• Exercise brief: A line containing "(** ** Keys and changes *)" appears in the material below. Return exactly every line from the first through that one, and only those.

________________________________________

(* ===== verification/ConnectionMemory.v ===== *)
(** * The connection memory of a host

    [crates/platform/runtime/src/connection_memory.rs] over [KvMemory], with the
    keys and the deletions of
    [crates/identity/platform/src/connection_changes.rs].  The OAuth tokens and
    the resource leases that fall with a connection are left out.  Its facts
    are an instance of [MemoryFacts], so the protocol of [KvProtocol] holds of
    them too. *)

From stdpp Require Import base tactics option list gmap strings relations.
From Stdlib Require Import ZArith Lia.
From S2P Require Import Prelude Text RouteAuthentication KvMemory KvProtocol.
#[local] Set Warnings "-clear-no-such-hyp".
Open Scope wamn_scope.
Open Scope Z_scope.

(** ** Keys and changes *)

Definition connection_key (env_key id : string) : string := env_key +:+ ".connection." +:+ id.
Definition release_key (env_key manifest_digest : string) : string :=
  env_key +:+ ".release." +:+ default manifest_digest (strip_prefix "sha256:" manifest_digest).
Definition connections_key (env_key : string) : string := env_key +:+ ".connections".

Inductive ConnectionChange :=
  | ChangeConnection (env_key id : string)
  | ChangeRelease (env_key manifest_digest : string)
  | ChangeConnections (env_key : string)
  | ChangeEnvironment (env_key : string).

(** What [ConnectionChanges::publish] deletes for a change. *)
Definition connection_deletion (c : ConnectionChange) : Deletion :=
  match c with
  | ChangeConnection env_key id => DelKey (connection_key env_key id)
  | ChangeRelease env_key manifest_digest => DelKey (release_key env_key manifest_digest)
  | ChangeConnections env_key => DelKey (connections_key env_key)
  | ChangeEnvironment env_key => DelUnder env_key
  end.

(** ** Facts *)

Record ReleaseBinding := {
  rb_component_digest : string;
  rb_package_id : string;
  rb_name : string;
  rb_connection_id : string;
  rb_version : Z;
  rb_mode : string;
}.
Record ReleaseFact := { rf_versions : gmap string Z; rf_bindings : list ReleaseBinding }.

Definition version (f : ReleaseFact) (connection_id : string) : option Z := rf_versions f !! connection_id.
Definition binding (f : ReleaseFact) (component_digest package_id name : string) : option ReleaseBinding :=
  find (λ b, String.eqb (rb_component_digest b) component_digest && String.eqb (rb_package_id b) package_id &&
             String.eqb (rb_name b) name) (rf_bindings f).

Inductive ConnectionAnswer :=
  | OfConnection (f : ConnectionFact)
  | OfRelease (f : ReleaseFact)
  | OfConnections (connections : gmap string string).

(** ** The memory *)

Definition memory_connection (m : KvMemory ConnectionAnswer) (now : Z) (env_key id : string) : result ConnectionFact Z :=
  let key := connection_key env_key id in
  match answer m now key with
  | Ok (OfConnection f) => Ok f
  | Ok _ => Err (ticket m now key)
  | Err tk => Err tk
  end.

Definition memory_release (m : KvMemory ConnectionAnswer) (now : Z) (env_key manifest_digest : string) : result ReleaseFact Z :=
  let key := release_key env_key manifest_digest in
  match answer m now key with
  | Ok (OfRelease f) => Ok f
  | Ok _ => Err (ticket m now key)
  | Err tk => Err tk
  end.

Definition memory_connections (m : KvMemory ConnectionAnswer) (now : Z) (env_key : string) : result (gmap string string) Z :=
  let key := connections_key env_key in
  match answer m now key with
  | Ok (OfConnections c) => Ok c
  | Ok _ => Err (ticket m now key)
  | Err tk => Err tk
  end.

(** A host puts the fact it read, whatever it replaces. *)
#[export] Program Instance connection_facts : MemoryFacts ConnectionAnswer ConnectionAnswer ConnectionAnswer :=
  {| agrees := eq; reads := eq; merge r _ := r |}.
Next Obligation. by intros r o f -> _. Qed.

Section Shared.
Context `{!MemoryCodec ConnectionAnswer} (decode_encode : ∀ a v, encode a = Some v → decode v = Some a).

(** What a host answers about a connection, the map of a release and the
    connections of an environment is, in an orderly run of [KvProtocol], what the
    database holds, or the key is stale in its sense. *)
Theorem connection_memory_coherent facts filters (e : Env ConnectionAnswer) hs i h env_key id digest :
  rtc (step true) (initial facts filters) (e, hs) → hs !! i = Some h →
  let stale k := due_for (ev_due e) k ∨ on_its_way h k in
  (∀ f, memory_connection (ho_memory h) (ev_now e) env_key id = Ok f →
     ev_facts e (connection_key env_key id) = OfConnection f ∨ stale (connection_key env_key id)) ∧
  (∀ f, memory_release (ho_memory h) (ev_now e) env_key digest = Ok f →
     ev_facts e (release_key env_key digest) = OfRelease f ∨ stale (release_key env_key digest)) ∧
  (∀ c, memory_connections (ho_memory h) (ev_now e) env_key = Ok c →
     ev_facts e (connections_key env_key) = OfConnections c ∨ stale (connections_key env_key)).
Proof using decode_encode.
  intros Hrun Hi. cbn zeta.
  assert (∀ k a, answer (ho_memory h) (ev_now e) k = Ok a → a = ev_facts e k ∨ due_for (ev_due e) k ∨ on_its_way h k) as Hc
    by (intros k a; exact (coherent decode_encode facts filters e hs i h k a Hrun Hi)).
  split_and!; [intros f; unfold memory_connection|intros f; unfold memory_release|intros c; unfold memory_connections].
  all: destruct (answer _ _ _) as [[]|] eqn:Ha; try done; intros [= <-]; destruct (Hc _ _ Ha) as [->|?]; [by left|by right].
Qed.

End Shared.
(* ===== verification/ResourceLease.v ===== *)
(** * Exclusive resource leases

    [crates/platform/runtime/src/resource_lease.rs]: the leases of a host, the
    task that holds their database session, and PostgreSQL's session advisory
    locks, as one step relation over many hosts.  A lease is its index in the
    host's table (the [Arc]); the [calls] mutex of a lease is its entry in
    [lh_calls], with the epoch of the call; a task of [revoke] that waits for the
    call is an entry of [lh_revoking]; a deferred command is one that stays at the
    head of the queue.  The lock of a key is that of its hash, which may collide.

    [exclusive_resource]: one lease of a resource is held on a host, two hosts
    hold it only after the database ended the session of one of them, and no lease
    is released under a call.  [released_waiter_leaks_lock]: the release of a
    waiting lease makes the holder of its key lock twice, and the one unlock of the
    holder's release leaves the resource locked.

    Left out: leases of resources that are local to the process, the stop command,
    and the waiting of [enter]. *)

From stdpp Require Import base tactics option list gmap strings relations.
From Stdlib Require Import ZArith Lia.
From S2P Require Import Prelude Text.
#[local] Set Warnings "-clear-no-such-hyp".
Open Scope wamn_scope.

(** ** A host *)

Inductive LeaseState := PENDING | HELD | LOST | RELEASED.
#[export] Instance LeaseState_eq_dec : EqDecision LeaseState.
Proof. solve_decision. Defined.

________________________________________

• Answer for the task:
(* ===== verification/ConnectionMemory.v ===== *)
(** * The connection memory of a host

    [crates/platform/runtime/src/connection_memory.rs] over [KvMemory], with the
    keys and the deletions of
    [crates/identity/platform/src/connection_changes.rs].  The OAuth tokens and
    the resource leases that fall with a connection are left out.  Its facts
    are an instance of [MemoryFacts], so the protocol of [KvProtocol] holds of
    them too. *)

From stdpp Require Import base tactics option list gmap strings relations.
From Stdlib Require Import ZArith Lia.
From S2P Require Import Prelude Text RouteAuthentication KvMemory KvProtocol.
#[local] Set Warnings "-clear-no-such-hyp".
Open Scope wamn_scope.
Open Scope Z_scope.

(** ** Keys and changes *)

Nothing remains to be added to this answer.